■ **Brief**: Copying exactly, give the lines in the material below from the one with "protect_frame im a" to the one with "page_positive : 0 < tg_pageSize", ends included, and nothing besides.

■ **Given records**:
(* ===== verification/AutoUndoSpec.v ===== *)
(** * The auto assembler: what an undo restores

    The contract of the target and, for one address of its static memory, what every step of
    [cleanup] does to the byte there, to what the script restores there and to what other
    scripts restore there. *)

From stdpp Require Import sorting.
From S2P Require Import Prelude Types AutoUndo AutoOriginals.
#[local] Open Scope Z_scope.

(** The target keeps its address space; [static] memory stays mapped, and no allocation lies
    in it.  Transfers may fail and be short, but they only touch what they were asked to. *)
Class AaLaws (T : AaTarget) := {
  mem : target → Z → Z;
  static : Z → Prop;
  read_mem im a n t b : tg_read im a n t = Some b → len b ≤ n ∧ ∀ i c, lget b i = Some c → c = mem t (a + i);
  write_frame im e a b t r t' : tg_write im e a b t = (r, t') → ∀ x, ¬ inside x a (len b) → mem t' x = mem t x;
  protect_frame im a n p t r t' : tg_protect im a n p t = (r, t') → ∀ x, mem t' x = mem t x;
  allocate_frame im n p t r t' : tg_allocate im n p t = (r, t') →
    ∀ x, static x → mem t' x = mem t x ∧ ∀ a, r = Some a → ¬ inside x a (n + (tg_pageSize - n mod tg_pageSize) mod tg_pageSize);
  free_frame im a n t r t' : tg_free im a n t = (r, t') → ∀ x, ¬ inside x a n → mem t' x = mem t x;
  static_mapped a t : static a → ∃ r, tg_region a t = Some r ∧ inside a (region_base r) (region_size r);
  image_live im t : tg_check im t = ImageLive;
  image_pid im : tg_imagePid im = tg_pid;
  page_positive : 0 < tg_pageSize
}.

Section Effects.
Context {T : AaTarget} {L : AaLaws T} (x : Z) (Hx : static x).
Implicit Types (s : Asm) (info : DisableInfo).

Definition memAt s : Z := mem (as_target s) x.
(** A patch over [x] starts in static memory and is not in an allocation. *)
Definition patchOk (p : OriginalBytes) : Prop := covers x p → noRange (ob_address p) (ob_bytes p) = false ∧ static (ob_address p) ∧ ob_allocationReleased p = None.
Definition allocOk (a : AllocEntry) : Prop := ¬ inside x (al_address a) (al_size a).
Definition infoOk info : Prop := Forall patchOk (di_originals info) ∧ Forall allocOk (di_allocs info).

Lemma patchOk_sane l : Forall patchOk l → saneAt x l.
Proof using. intros H. eapply Forall_impl; [exact H|]. intros p Hp Hc. by apply Hp. Qed.
Definition patchHeld (p : OriginalBytes) : Prop := covers x p → ob_allocationReleased p = None.
Lemma patchOk_held l : Forall patchOk l → Forall patchHeld l.
Proof using. intros H. eapply Forall_impl; [exact H|]. intros p Hp Hc. by apply Hp. Qed.
Lemma patchHeld_released s l : Forall patchHeld l → Forall (λ p, covers x p → recordReleased s p = false) l.
Proof using. intros H. eapply Forall_impl; [exact H|]. intros p Hp Hc. unfold recordReleased. by rewrite Hp. Qed.

(** ** Pruning and overrides *)

Lemma restoreAt_filter (P : OriginalBytes → Prop) `{∀ p, Decision (P p)} l : Forall (λ p, covers x p → P p) l → restoreAt x (filter P l) = restoreAt x l.
Proof using.
  intros HP. induction HP as [|p l Hp HP IH]; [done|]. rewrite filter_cons. cbn [restoreAt]. destruct (decide (covers x p)) as [Hc|Hc].
  - rewrite decide_True by auto. cbn [restoreAt]. by rewrite decide_True.
  - destruct (decide (P p)); [|done]. cbn [restoreAt]. by rewrite decide_False.
Qed.
Lemma filter_Forall {A} (P Q : A → Prop) `{∀ a, Decision (Q a)} l : Forall P l → Forall P (filter Q l).
Proof using. rewrite !Forall_forall. intros H1 a [_ Ha]%list_elem_of_filter. auto. Qed.
Lemma withoutUnmapped_restores s info : Forall patchOk (di_originals info) → restoreAt x (di_originals (withoutUnmapped s info)) = restoreAt x (di_originals info).
Proof using.
  intros Ho. unfold withoutUnmapped. destruct (match di_image info with Some im => _ | None => _ end); [|done]. cbn [di_originals withProtections withOriginals].
  apply restoreAt_filter. eapply Forall_impl; [exact Ho|]. intros p Hp Hc. destruct (Hp Hc) as (_ & Hs & _). apply Is_true_true, orb_true_iff. right.
  unfold mapped. destruct (static_mapped _ (as_target s) Hs) as (r & -> & H1 & H2). assert (E : (region_base r <=? ob_address p) && (ob_address p - region_base r <? region_size r) = true).
  { apply andb_true_iff. rewrite Z.leb_le, Z.ltb_lt. lia. }
  rewrite E. by repeat case_match.
Qed.
Lemma withoutUnmapped_ok s info : infoOk info → infoOk (withoutUnmapped s info).
Proof using.
  intros [H1 H2]. unfold withoutUnmapped. destruct (match di_image info with Some im => _ | None => _ end); [|done]. split; [|done]. cbn. by apply filter_Forall.
Qed.
Lemma override_ok l a b : Forall patchOk l → Forall patchOk (overrideOriginals l a b).
Proof using.
  intros H. eapply overrideOriginals_forall; [| |exact H]; [|done]. intros p k Hp Hk. unfold patchOk. rewrite covers_withBytes by done. intros Hc. destruct (Hp Hc) as (H1 & H2 & H3).
  split_and!; [|done|done]. apply noRange_false in H1 as [H1 H1']. apply noRange_false. cbn. rewrite Hk. split; [|done]. apply len_positive. rewrite Hk. by apply len_positive.
Qed.
(** The last override over [x], else what was saved. *)
Definition overrideAt (b : Z) (overrides : list (Z * bytes)) : Z :=
  foldl (λ b o, if decide (inside x o.1 (len o.2)) then default b (lget o.2 (x - o.1)) else b) b overrides.
Definition overridesSane (overrides : list (Z * bytes)) : Prop := Forall (λ o, inside x o.1 (len o.2) → noRange o.1 o.2 = false) overrides.
Lemma inside_byte a (b : bytes) : inside x a (len b) → is_Some (lget b (x - a)).
Proof using. unfold inside. intros [H1 H2]. unfold lget. rewrite (proj2 (Z.leb_le _ _)) by lia. apply lookup_lt_is_Some. unfold len in H2. lia. Qed.
Lemma overrides_ok l overrides : Forall patchOk l → Forall patchOk (foldl (λ l o, overrideOriginals l o.1 o.2) l overrides).
Proof using. revert l. induction overrides as [|o os IH]; intros l Hl; [done|]. cbn. by apply IH, override_ok. Qed.
Lemma restoreAt_overrides l overrides : Forall patchOk l → overridesSane overrides →
  restoreAt x (foldl (λ l o, overrideOriginals l o.1 o.2) l overrides) = (λ b, overrideAt b overrides) <$> restoreAt x l.
Proof using.
  intros Hl Ho. revert l Hl. induction Ho as [|o os Ho Hos IH]; intros l Hl; [cbn; by destruct (restoreAt x l)|]. cbn [foldl]. rewrite IH by by apply override_ok.
  rewrite restoreAt_override by (first [by apply patchOk_sane|destruct (decide (inside x o.1 (len o.2))); auto]). unfold overrideAt. cbn [foldl]. destruct (restoreAt x l) as [b|]; [|done]. cbn.
  destruct (decide (inside x o.1 (len o.2))) as [Hi|Hi]; [|done]. by destruct (inside_byte _ _ Hi) as [c ->].
Qed.

(** ** Verification *)

Definition inRanges (l : list (Z * Z)) : Prop := Exists (λ r, r.1 ≤ x ≤ r.2) l.
(** The accumulator of the merge starts no later than what is to come. *)
Lemma mergeRange_covers merged l : StronglySorted rangeLe l → (∀ r b, head merged = Some b → r ∈ l → b.1 ≤ r.1) → inRanges merged ∨ inRanges l → inRanges (foldl mergeRange merged l).
Proof using.
  intros Hs. revert merged. induction Hs as [|r l Hs IH Hr]; intros merged Hb Hin; [destruct Hin as [|H%Exists_nil]; done|]. cbn [foldl].
  assert (Hr' : ∀ r', r' ∈ l → r.1 ≤ r'.1) by (intros r' H; rewrite Forall_forall in Hr; destruct (Hr _ H) as [|[]]; lia).
  apply IH.
  - intros r' b Hh Hr1. specialize (Hr' _ Hr1). destruct merged as [|back merged]; [by simplify_eq/=|]. cbn [mergeRange] in Hh. specialize (Hb r back eq_refl ltac:(left)). case_match; simplify_eq/=; lia.
  - unfold inRanges in *. rewrite Exists_cons in Hin. destruct merged as [|back merged]; cbn [mergeRange].
    + rewrite Exists_nil in Hin. rewrite Exists_cons. tauto.
    + specialize (Hb r back eq_refl ltac:(left)). rewrite Exists_cons in Hin. case_match; rewrite !Exists_cons; cbn [fst snd]; destruct Hin as [[Hin|Hin]|[Hin|Hin]]; auto; left; lia.
Qed.
Lemma mergedRanges_covers l : inRanges l → inRanges (mergedRanges l).
Proof using.
  intros H. unfold mergedRanges, inRanges. rewrite Exists_exists. setoid_rewrite elem_of_reverse. rewrite <- Exists_exists. apply mergeRange_covers; [|done|right].
  - apply StronglySorted_merge_sort; [intros a b c; unfold rangeLe; lia|intros a b; unfold rangeLe; lia].
  - unfold inRanges in *. by rewrite merge_sort_Permutation.
Qed.
(** A chunk that matches holds what is restored. *)
Lemma mismatchLoop_matches s info fuel a last b : Forall patchHeld (di_originals info) → mismatchLoop s info fuel a last = None → a ≤ x ≤ last → last - a < 65536 * Z.of_nat fuel →
  restoreAt x (di_originals info) = Some b → memAt s = b.
Proof using L.
  intros Ho. revert a. induction fuel as [|fuel IH]; intros a H Hax Hf Hb; [lia|]. cbn [mismatchLoop] in H. set (count := if 65535 <=? last - a then 65536 else last - a + 1) in *.
  case_bool_decide as Hr; [|done]. assert (Hcount : 0 < count ≤ 65536) by (unfold count; destruct (Z.leb_spec 65535 (last - a)); lia).
  destruct (Z.lt_ge_cases x (a + count)) as [Hin|Hin].
  - apply read_mem in Hr as [_ Hr]. specialize (Hr (x - a) b). unfold memAt. replace x with (a + (x - a)) by lia. symmetry. apply Hr. rewrite wantedAt_restores; [by rewrite Hb|by apply patchHeld_released|unfold inside; lia].
  - destruct (Z.eqb_spec (count - 1) (last - a)); [lia|]. apply (IH (a + count)); [done|lia| |done]. unfold count in *. destruct (Z.leb_spec 65535 (last - a)); lia.
Qed.
Lemma firstMismatch_matches s info merged b : Forall patchHeld (di_originals info) → firstMismatch s info merged = None → inRanges merged → restoreAt x (di_originals info) = Some b → memAt s = b.
Proof using L.
  intros Ho. unfold inRanges. induction merged as [|[first last] merged IH]; intros H Hin Hb; [by apply Exists_nil in Hin|]. cbn [firstMismatch] in H.
  destruct (mismatchLoop _ _ _ _ _) eqn:Hm; [done|]. apply Exists_cons in Hin as [Hin|Hin]; [|by apply IH]. cbn in Hin.
  eapply (mismatchLoop_matches s info _ first last); try done. pose proof (Z.div_mod (last - first) 65536 ltac:(done)). pose proof (Z.mod_pos_bound (last - first) 65536 ltac:(done)).
  pose proof (Z.div_pos (last - first) 65536). rewrite Z2Nat.id by lia. lia.
Qed.
(** Every restored range is verified. *)
Lemma ranges_cover s l : Forall patchHeld l → is_Some (restoreAt x l) →
  inRanges (mergedRanges ((λ p, (ob_address p, ob_address p + (len (ob_bytes p) - 1))) <$> filter (λ p, skipPatch s p = false) l)).
Proof using.
  intros Ho [p [Hp Hc]]%restoreAt_Some%Exists_exists. apply mergedRanges_covers. unfold inRanges. apply Exists_fmap, Exists_exists. exists p. split.
  - apply list_elem_of_filter. split; [|done]. unfold skipPatch. rewrite (proj1 (Forall_forall _ _) (patchHeld_released s _ Ho) p Hp Hc), orb_false_r. apply bool_decide_eq_false, len_positive. unfold covers, inside in Hc. lia.
  - unfold covers, inside in Hc. cbn. lia.
Qed.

■ **Solution**:
  protect_frame im a n p t r t' : tg_protect im a n p t = (r, t') → ∀ x, mem t' x = mem t x;
  allocate_frame im n p t r t' : tg_allocate im n p t = (r, t') →
    ∀ x, static x → mem t' x = mem t x ∧ ∀ a, r = Some a → ¬ inside x a (n + (tg_pageSize - n mod tg_pageSize) mod tg_pageSize);
  free_frame im a n t r t' : tg_free im a n t = (r, t') → ∀ x, ¬ inside x a n → mem t' x = mem t x;
  static_mapped a t : static a → ∃ r, tg_region a t = Some r ∧ inside a (region_base r) (region_size r);
  image_live im t : tg_check im t = ImageLive;
  image_pid im : tg_imagePid im = tg_pid;
  page_positive : 0 < tg_pageSize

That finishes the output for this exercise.